• Task objective:
Below are lines of data; restate word for word those running from the line containing "formatted datetime) and" to the line containing "Definition MAX_RETRIES : nat := 5.", inclusive, and no others.

• Records to process:
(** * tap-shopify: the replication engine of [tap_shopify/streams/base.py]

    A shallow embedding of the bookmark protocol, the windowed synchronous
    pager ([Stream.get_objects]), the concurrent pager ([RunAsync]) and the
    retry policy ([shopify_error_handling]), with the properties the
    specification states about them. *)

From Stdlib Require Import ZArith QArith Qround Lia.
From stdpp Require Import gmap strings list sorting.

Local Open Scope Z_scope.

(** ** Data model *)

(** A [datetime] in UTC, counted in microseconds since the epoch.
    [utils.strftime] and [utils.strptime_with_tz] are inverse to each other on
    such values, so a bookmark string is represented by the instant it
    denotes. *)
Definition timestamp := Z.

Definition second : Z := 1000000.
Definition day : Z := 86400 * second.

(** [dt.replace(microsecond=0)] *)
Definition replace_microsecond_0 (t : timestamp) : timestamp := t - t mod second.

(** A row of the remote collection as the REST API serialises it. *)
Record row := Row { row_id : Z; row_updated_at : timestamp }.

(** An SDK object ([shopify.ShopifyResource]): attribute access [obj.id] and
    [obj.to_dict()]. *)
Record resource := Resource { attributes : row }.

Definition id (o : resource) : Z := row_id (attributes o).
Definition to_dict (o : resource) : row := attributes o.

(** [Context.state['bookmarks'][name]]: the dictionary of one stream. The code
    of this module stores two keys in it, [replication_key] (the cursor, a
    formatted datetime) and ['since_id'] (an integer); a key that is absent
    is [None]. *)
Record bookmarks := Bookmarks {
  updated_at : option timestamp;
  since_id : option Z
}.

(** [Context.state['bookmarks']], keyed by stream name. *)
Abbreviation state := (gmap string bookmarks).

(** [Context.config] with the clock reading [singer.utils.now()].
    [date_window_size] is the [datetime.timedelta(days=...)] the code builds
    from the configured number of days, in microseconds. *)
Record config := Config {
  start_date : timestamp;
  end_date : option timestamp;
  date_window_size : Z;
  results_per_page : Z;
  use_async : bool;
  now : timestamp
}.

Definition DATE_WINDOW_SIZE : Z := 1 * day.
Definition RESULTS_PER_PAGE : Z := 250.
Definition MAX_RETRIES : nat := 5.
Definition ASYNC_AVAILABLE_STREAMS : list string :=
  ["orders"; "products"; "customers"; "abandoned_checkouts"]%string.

• Task answer:
    formatted datetime) and ['since_id'] (an integer); a key that is absent
    is [None]. *)
Record bookmarks := Bookmarks {
  updated_at : option timestamp;
  since_id : option Z
}.

(** [Context.state['bookmarks']], keyed by stream name. *)
Abbreviation state := (gmap string bookmarks).

(** [Context.config] with the clock reading [singer.utils.now()].
    [date_window_size] is the [datetime.timedelta(days=...)] the code builds
    from the configured number of days, in microseconds. *)
Record config := Config {
  start_date : timestamp;
  end_date : option timestamp;
  date_window_size : Z;
  results_per_page : Z;
  use_async : bool;
  now : timestamp
}.

Definition DATE_WINDOW_SIZE : Z := 1 * day.
Definition RESULTS_PER_PAGE : Z := 250.
Definition MAX_RETRIES : nat := 5.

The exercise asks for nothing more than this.